The task → Copy out every line of the records in which "NewFcmClient" can be found.

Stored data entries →
-.-.-

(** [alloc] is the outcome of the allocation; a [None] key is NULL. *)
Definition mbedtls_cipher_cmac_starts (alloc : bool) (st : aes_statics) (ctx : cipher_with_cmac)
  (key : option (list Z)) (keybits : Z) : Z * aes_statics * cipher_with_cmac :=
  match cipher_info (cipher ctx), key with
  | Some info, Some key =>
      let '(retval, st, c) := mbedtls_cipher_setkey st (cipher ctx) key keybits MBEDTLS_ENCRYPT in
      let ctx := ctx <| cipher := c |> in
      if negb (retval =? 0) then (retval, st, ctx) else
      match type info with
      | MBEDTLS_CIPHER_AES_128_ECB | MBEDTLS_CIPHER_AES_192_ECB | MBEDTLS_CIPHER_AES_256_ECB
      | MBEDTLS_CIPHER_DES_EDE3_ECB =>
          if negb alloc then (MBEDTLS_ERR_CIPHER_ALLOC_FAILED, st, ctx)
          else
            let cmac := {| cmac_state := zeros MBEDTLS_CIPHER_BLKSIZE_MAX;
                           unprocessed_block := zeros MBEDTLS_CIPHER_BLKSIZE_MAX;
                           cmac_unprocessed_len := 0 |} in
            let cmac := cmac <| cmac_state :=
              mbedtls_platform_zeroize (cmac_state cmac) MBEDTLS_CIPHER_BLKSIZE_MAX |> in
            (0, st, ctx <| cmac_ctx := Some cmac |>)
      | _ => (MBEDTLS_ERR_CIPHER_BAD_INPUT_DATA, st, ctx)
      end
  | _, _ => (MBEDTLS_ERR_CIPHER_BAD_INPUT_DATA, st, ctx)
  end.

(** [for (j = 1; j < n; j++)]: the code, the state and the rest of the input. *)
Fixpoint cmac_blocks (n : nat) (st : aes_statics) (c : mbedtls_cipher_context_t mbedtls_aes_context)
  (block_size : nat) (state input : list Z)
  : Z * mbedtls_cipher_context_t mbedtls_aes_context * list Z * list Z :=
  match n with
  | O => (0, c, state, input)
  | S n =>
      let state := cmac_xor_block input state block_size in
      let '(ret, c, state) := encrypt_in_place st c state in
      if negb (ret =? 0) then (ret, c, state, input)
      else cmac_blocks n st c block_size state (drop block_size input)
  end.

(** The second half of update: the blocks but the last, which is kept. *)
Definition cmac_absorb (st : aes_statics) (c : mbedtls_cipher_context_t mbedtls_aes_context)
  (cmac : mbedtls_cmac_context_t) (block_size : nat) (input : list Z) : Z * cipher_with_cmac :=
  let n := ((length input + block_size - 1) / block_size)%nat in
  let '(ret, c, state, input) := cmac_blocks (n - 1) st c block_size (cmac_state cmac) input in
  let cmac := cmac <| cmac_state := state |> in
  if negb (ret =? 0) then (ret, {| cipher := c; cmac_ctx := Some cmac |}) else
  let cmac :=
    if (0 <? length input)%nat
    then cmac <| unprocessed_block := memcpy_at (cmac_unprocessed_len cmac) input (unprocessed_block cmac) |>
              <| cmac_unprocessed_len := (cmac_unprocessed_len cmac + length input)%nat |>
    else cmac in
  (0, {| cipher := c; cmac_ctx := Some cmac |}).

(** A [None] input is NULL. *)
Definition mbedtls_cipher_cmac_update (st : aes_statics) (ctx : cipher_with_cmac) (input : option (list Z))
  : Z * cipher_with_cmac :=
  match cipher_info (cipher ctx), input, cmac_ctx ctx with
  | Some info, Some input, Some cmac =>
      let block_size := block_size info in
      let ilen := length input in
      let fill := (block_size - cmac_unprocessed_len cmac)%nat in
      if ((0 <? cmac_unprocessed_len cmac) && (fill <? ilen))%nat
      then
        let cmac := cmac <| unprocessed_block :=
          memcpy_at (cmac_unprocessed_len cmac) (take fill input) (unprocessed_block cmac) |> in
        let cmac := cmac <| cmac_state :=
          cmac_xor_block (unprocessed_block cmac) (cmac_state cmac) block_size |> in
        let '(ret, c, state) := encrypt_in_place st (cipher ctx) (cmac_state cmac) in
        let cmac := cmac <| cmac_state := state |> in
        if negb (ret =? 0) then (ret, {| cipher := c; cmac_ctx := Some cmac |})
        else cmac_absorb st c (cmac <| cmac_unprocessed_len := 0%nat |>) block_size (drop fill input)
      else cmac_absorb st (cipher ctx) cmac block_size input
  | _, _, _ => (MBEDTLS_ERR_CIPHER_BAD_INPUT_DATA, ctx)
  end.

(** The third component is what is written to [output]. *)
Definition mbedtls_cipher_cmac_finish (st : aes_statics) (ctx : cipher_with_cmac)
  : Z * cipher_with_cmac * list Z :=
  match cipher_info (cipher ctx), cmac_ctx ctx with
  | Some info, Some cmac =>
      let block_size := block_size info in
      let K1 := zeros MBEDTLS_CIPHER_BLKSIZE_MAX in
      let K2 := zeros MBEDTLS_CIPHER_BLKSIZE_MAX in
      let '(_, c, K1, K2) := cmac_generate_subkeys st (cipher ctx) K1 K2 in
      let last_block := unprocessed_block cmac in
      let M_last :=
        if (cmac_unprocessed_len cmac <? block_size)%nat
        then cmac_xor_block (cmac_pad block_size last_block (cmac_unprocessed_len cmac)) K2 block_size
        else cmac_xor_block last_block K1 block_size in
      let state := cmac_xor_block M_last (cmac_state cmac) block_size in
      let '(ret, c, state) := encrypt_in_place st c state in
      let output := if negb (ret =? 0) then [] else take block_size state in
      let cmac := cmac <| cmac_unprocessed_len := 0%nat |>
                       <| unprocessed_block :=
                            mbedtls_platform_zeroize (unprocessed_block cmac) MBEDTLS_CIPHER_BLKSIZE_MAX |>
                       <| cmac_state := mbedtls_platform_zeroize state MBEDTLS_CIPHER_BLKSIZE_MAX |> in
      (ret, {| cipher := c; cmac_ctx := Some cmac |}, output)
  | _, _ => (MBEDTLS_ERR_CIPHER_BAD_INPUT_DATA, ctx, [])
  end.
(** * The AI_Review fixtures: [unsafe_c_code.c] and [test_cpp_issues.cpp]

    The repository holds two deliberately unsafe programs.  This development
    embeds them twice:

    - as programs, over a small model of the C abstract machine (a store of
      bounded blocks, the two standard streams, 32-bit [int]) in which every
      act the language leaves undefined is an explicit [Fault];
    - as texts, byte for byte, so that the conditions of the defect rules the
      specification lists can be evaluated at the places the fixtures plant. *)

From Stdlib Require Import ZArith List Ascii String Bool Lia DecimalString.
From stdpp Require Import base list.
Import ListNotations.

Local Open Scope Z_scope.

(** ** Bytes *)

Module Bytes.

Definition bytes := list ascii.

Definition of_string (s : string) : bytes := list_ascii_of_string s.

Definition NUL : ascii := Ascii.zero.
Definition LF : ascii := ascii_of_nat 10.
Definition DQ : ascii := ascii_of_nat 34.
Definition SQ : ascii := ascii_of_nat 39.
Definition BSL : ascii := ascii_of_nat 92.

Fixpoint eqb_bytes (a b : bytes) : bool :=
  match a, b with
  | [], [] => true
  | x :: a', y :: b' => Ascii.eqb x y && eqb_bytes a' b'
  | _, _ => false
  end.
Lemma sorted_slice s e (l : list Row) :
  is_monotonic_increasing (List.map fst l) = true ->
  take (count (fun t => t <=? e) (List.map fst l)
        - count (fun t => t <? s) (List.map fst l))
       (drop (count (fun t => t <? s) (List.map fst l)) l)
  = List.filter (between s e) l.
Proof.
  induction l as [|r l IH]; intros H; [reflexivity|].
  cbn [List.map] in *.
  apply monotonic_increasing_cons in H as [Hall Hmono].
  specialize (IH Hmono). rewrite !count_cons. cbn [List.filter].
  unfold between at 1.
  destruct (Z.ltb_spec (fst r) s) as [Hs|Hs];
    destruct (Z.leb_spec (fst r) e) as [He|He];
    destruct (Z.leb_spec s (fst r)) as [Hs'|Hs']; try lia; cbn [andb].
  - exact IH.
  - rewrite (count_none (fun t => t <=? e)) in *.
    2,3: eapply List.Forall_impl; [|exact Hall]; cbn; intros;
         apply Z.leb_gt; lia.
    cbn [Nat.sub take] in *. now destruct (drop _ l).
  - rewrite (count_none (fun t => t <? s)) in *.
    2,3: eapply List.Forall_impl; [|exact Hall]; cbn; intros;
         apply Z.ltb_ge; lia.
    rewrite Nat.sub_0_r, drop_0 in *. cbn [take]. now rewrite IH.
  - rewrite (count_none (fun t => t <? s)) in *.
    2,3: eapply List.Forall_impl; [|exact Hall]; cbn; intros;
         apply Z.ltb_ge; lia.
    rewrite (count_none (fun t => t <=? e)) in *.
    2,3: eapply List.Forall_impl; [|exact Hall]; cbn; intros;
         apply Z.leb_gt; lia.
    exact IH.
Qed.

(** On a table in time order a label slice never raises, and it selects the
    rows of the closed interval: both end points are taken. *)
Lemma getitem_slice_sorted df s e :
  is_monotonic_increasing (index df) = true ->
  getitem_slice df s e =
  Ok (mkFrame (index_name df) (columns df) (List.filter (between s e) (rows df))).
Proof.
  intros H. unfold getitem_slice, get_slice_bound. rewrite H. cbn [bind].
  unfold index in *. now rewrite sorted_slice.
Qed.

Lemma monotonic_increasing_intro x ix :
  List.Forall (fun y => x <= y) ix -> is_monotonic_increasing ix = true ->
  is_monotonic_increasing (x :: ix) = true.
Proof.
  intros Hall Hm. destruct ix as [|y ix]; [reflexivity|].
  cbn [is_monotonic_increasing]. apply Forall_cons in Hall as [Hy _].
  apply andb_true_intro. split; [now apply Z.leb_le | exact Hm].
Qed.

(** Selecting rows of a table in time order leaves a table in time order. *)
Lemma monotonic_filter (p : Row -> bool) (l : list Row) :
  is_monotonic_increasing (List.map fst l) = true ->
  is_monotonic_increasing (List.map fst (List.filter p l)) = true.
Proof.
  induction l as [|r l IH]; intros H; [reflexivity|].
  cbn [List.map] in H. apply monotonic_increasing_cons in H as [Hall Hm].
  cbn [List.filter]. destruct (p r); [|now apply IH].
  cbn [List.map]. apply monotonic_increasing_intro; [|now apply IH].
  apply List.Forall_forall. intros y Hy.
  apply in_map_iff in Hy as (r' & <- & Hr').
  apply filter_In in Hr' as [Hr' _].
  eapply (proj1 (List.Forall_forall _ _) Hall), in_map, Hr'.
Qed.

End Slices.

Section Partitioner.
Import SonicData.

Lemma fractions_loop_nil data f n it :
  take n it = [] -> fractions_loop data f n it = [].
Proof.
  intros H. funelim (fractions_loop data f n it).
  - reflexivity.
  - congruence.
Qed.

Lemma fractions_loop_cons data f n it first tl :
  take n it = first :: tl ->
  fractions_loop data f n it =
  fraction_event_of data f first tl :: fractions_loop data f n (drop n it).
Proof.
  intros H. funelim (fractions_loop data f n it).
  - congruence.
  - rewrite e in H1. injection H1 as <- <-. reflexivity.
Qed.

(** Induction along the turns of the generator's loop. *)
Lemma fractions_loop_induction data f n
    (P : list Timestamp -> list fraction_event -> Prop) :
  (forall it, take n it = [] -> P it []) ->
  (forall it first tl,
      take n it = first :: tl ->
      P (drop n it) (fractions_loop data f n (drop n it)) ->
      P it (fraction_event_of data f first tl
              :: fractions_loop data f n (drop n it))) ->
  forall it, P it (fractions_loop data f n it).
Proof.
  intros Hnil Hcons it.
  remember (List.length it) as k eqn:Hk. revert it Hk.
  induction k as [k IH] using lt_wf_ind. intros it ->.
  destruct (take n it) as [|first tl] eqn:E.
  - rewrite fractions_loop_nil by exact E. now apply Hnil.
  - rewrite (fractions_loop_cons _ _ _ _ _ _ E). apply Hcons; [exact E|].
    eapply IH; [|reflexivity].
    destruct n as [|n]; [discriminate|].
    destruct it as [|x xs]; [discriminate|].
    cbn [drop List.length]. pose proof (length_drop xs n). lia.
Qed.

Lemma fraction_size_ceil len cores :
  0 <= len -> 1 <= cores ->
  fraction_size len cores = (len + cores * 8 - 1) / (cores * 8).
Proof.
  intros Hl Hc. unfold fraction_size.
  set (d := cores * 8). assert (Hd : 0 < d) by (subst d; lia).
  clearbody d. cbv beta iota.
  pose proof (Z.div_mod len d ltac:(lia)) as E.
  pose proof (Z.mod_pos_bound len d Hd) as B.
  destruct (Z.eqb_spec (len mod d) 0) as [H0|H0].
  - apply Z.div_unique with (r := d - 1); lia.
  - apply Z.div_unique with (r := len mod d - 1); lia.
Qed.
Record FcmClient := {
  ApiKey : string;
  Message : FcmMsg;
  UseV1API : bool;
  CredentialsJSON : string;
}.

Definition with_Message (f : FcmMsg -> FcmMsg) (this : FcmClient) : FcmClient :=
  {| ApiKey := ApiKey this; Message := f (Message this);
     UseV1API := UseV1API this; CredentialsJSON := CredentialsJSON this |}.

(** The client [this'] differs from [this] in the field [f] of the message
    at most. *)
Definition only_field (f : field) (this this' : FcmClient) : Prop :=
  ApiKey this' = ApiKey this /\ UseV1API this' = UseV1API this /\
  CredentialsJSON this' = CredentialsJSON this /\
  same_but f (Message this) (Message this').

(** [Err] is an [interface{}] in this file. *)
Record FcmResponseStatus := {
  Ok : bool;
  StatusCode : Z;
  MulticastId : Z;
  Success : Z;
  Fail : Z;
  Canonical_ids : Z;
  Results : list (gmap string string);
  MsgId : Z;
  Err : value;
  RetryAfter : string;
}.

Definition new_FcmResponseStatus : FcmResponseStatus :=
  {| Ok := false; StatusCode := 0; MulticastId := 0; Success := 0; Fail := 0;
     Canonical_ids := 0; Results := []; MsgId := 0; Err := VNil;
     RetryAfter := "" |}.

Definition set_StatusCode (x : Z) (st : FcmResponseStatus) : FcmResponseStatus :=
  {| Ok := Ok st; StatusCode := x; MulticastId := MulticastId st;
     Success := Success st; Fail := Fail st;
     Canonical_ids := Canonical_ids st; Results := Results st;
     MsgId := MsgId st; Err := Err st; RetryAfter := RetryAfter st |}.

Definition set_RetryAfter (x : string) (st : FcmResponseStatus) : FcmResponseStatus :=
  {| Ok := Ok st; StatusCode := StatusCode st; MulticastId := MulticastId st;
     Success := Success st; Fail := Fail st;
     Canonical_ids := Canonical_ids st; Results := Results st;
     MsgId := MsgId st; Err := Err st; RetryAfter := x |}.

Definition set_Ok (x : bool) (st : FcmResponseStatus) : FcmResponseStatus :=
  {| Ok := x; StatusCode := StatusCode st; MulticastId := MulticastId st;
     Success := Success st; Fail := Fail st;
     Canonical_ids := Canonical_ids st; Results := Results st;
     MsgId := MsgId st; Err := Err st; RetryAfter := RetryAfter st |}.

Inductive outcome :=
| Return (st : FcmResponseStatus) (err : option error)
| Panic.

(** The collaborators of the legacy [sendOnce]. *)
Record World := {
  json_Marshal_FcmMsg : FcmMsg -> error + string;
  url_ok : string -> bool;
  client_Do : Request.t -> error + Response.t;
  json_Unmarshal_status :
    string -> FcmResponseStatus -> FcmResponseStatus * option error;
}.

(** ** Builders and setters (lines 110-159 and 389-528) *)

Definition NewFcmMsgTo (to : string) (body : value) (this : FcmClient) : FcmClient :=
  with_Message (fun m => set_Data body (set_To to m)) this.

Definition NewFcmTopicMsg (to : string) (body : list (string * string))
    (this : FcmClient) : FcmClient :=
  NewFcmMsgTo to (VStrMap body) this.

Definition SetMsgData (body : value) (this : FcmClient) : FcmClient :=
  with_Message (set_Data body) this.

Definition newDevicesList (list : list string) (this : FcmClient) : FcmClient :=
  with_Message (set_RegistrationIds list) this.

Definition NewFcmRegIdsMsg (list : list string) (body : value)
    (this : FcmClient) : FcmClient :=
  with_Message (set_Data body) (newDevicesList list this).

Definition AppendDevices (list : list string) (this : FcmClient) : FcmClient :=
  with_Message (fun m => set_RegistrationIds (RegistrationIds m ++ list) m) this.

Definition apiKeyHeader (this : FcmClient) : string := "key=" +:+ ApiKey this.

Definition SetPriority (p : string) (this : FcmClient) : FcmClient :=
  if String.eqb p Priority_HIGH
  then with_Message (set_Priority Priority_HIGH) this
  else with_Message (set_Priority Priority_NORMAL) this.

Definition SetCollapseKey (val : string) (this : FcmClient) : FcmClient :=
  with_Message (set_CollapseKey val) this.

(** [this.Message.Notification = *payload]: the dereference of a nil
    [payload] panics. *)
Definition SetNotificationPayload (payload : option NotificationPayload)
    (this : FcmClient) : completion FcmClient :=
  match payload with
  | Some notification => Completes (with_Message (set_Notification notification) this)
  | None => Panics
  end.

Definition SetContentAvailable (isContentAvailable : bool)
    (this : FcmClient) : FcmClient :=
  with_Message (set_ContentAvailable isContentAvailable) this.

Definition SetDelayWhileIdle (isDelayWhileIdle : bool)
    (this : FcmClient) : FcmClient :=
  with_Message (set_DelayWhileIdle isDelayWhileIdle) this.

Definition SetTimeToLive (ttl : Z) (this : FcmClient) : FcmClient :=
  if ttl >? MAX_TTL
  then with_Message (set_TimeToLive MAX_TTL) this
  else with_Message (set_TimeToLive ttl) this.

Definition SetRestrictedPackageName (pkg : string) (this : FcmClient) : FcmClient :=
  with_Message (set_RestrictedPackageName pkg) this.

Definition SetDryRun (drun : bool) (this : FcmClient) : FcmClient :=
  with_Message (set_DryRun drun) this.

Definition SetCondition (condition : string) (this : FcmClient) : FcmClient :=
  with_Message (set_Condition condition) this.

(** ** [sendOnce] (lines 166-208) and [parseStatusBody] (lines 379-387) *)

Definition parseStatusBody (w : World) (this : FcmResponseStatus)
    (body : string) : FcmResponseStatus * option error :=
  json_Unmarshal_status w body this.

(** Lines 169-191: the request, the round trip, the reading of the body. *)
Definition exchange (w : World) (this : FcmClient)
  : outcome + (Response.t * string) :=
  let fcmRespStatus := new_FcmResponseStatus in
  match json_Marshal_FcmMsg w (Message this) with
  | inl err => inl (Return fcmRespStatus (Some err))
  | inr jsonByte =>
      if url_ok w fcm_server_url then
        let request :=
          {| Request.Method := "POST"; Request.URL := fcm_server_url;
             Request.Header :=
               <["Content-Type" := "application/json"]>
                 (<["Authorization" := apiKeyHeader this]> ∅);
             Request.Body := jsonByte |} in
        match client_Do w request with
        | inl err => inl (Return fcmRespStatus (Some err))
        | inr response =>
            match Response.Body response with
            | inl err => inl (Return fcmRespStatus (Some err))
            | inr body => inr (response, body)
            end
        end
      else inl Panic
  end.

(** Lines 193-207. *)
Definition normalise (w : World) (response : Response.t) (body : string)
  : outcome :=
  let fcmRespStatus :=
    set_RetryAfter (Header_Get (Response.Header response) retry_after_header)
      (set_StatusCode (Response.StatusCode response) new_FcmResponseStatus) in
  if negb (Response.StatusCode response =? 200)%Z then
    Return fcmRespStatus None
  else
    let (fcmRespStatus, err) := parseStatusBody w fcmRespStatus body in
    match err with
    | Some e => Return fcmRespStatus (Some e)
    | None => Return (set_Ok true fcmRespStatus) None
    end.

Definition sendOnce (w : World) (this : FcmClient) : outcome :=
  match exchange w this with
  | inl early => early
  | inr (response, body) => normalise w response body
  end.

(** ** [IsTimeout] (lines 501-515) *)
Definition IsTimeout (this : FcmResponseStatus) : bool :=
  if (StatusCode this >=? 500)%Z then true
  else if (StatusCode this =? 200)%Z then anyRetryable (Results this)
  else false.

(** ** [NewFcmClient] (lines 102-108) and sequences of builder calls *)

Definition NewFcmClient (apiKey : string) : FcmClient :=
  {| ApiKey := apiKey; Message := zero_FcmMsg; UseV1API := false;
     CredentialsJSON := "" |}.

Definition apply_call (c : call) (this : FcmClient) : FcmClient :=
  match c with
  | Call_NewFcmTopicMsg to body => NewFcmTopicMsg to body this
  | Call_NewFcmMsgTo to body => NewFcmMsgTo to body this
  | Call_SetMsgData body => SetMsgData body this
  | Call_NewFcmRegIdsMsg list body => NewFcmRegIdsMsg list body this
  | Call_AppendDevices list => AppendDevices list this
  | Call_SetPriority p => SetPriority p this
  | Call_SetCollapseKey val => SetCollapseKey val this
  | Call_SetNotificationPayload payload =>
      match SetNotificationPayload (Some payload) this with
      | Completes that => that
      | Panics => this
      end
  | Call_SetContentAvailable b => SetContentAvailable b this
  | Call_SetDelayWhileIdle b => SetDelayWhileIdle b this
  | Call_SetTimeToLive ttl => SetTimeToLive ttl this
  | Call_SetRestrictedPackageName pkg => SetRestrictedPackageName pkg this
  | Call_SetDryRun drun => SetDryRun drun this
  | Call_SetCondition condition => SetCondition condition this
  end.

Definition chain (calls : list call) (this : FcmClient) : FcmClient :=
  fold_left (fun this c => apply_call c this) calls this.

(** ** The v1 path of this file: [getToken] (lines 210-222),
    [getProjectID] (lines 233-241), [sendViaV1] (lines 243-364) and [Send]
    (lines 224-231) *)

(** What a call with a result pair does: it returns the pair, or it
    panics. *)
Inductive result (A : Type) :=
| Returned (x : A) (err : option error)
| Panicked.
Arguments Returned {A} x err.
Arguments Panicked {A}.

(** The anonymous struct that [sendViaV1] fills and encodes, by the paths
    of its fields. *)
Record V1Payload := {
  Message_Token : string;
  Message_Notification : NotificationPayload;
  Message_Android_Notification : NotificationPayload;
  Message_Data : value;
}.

-.-.-

Task result →
(** ** [NewFcmClient] (lines 102-108) and sequences of builder calls *)
Definition NewFcmClient (apiKey : string) : FcmClient :=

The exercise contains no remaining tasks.